- _Collected data entries_
..............................
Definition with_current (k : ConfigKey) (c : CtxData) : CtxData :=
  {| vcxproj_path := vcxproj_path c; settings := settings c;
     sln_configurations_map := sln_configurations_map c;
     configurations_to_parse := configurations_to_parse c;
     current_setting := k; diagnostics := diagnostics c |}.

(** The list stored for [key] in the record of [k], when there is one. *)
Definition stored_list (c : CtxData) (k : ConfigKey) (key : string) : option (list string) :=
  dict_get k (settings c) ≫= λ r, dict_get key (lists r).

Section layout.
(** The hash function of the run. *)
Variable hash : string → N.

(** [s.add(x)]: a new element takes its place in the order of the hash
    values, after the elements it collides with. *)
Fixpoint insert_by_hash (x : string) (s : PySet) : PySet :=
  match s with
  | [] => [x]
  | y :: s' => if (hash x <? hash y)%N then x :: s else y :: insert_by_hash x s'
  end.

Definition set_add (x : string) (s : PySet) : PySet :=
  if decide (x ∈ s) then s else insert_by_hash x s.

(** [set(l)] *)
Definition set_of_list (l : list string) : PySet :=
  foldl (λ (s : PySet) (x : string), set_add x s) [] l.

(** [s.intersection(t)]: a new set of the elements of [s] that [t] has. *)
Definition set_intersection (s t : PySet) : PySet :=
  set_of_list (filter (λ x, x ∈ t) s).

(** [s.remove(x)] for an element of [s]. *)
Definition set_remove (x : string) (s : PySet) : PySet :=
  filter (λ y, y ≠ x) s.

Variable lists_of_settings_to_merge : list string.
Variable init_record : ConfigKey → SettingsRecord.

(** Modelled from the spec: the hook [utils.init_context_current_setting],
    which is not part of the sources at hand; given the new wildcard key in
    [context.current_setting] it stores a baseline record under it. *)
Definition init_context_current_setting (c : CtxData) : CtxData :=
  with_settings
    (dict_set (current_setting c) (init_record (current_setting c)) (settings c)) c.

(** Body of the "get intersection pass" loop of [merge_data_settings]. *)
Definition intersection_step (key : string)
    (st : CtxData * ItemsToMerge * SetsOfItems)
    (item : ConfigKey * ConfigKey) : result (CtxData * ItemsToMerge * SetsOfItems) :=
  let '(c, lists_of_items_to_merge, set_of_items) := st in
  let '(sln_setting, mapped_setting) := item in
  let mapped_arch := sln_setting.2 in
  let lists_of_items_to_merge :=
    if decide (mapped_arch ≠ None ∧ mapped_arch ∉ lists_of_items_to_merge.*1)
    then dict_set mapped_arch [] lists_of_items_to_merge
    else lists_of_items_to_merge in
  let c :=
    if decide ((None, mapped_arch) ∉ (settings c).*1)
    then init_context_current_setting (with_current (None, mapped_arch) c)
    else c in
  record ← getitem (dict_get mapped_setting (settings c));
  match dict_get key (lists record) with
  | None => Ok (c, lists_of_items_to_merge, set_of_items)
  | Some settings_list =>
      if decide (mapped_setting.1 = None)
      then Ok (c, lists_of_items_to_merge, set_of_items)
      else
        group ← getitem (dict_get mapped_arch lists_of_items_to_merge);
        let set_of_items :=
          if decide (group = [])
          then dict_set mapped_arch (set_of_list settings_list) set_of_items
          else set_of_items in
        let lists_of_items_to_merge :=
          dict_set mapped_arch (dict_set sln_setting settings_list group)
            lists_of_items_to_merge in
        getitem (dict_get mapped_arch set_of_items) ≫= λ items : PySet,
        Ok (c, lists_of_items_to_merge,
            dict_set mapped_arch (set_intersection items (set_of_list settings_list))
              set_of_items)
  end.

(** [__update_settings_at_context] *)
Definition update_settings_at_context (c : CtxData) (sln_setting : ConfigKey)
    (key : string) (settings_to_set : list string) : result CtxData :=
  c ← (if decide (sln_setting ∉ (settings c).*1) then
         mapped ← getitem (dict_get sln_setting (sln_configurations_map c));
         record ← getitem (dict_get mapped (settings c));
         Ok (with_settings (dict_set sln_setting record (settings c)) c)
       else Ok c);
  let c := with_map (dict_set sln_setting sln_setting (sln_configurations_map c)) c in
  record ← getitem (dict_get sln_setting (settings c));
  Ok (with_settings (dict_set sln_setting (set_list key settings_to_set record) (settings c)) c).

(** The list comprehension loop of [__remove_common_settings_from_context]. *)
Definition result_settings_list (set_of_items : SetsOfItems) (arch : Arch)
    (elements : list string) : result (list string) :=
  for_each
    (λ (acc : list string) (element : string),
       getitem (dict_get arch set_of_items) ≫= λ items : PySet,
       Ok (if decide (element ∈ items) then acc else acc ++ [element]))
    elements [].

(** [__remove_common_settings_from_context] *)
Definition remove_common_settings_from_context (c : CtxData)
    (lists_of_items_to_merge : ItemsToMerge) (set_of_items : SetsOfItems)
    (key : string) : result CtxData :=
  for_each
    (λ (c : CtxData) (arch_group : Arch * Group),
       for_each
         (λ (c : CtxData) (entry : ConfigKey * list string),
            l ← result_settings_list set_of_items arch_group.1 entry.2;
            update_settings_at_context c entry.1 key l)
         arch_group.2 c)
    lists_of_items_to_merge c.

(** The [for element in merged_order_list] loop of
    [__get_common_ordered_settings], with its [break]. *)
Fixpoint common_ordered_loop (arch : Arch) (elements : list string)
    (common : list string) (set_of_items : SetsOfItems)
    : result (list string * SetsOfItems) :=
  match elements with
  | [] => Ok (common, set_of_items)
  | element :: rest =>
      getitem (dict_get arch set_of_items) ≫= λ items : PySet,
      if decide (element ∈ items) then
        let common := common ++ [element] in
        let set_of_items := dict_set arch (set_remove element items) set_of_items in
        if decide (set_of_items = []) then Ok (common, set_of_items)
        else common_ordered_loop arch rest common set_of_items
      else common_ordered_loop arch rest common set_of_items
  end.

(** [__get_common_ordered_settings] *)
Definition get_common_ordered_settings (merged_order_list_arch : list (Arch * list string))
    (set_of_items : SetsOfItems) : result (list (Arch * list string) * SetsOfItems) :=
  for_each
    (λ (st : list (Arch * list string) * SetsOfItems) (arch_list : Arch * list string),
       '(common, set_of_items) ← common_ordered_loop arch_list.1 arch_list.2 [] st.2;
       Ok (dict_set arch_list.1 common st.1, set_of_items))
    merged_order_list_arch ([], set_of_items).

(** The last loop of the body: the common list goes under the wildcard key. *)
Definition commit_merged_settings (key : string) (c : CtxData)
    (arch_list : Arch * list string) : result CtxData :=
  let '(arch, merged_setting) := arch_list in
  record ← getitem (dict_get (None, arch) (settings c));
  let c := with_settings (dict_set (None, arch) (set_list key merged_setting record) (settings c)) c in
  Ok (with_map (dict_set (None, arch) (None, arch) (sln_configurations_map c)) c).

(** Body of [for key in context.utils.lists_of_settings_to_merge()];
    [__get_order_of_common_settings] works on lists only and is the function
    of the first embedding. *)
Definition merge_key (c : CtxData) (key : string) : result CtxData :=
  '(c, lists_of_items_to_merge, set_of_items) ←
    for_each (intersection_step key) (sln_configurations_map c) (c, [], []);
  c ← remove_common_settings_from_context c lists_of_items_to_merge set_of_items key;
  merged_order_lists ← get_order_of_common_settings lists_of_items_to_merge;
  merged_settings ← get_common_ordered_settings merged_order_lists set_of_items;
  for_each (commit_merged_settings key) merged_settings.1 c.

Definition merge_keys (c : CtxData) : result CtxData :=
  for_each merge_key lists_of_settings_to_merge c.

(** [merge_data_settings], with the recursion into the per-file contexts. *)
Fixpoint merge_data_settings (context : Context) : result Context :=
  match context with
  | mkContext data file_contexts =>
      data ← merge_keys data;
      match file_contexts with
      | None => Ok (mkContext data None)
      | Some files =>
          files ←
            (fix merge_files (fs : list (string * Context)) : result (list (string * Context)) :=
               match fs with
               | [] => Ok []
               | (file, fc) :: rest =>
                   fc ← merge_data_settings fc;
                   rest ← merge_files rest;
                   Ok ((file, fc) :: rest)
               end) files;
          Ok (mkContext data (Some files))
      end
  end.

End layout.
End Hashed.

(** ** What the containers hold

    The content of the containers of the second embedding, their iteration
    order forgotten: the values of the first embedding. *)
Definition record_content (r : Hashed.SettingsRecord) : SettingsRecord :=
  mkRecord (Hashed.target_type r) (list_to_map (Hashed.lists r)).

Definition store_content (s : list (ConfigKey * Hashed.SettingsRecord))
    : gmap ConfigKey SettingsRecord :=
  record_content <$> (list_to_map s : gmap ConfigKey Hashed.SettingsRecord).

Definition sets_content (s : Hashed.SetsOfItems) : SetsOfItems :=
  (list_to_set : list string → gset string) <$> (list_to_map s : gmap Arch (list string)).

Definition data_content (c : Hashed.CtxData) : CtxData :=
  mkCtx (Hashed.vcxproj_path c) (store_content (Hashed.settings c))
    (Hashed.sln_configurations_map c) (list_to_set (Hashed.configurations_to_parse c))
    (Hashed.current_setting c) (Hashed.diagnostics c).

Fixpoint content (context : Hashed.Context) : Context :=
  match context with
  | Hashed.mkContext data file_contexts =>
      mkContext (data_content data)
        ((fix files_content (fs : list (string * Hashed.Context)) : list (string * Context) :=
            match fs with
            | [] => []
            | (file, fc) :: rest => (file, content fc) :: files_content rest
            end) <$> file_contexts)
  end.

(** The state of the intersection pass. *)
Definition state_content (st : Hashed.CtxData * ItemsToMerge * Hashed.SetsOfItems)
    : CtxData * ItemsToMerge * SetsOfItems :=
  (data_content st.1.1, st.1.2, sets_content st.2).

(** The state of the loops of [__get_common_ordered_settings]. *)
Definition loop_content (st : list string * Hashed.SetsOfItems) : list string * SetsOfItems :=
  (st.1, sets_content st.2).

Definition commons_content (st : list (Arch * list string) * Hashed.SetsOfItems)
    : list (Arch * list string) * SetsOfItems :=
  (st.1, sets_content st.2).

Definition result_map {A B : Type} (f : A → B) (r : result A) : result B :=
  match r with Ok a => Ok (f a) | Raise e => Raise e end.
..............................
- _What is being asked_
Your task is to copy each line of the entries that includes the word "Fixpoint".

- _Written solution_
Fixpoint insert_by_hash (x : string) (s : PySet) : PySet :=
Fixpoint common_ordered_loop (arch : Arch) (elements : list string)
Fixpoint merge_data_settings (context : Context) : result Context :=
Fixpoint content (context : Hashed.Context) : Context :=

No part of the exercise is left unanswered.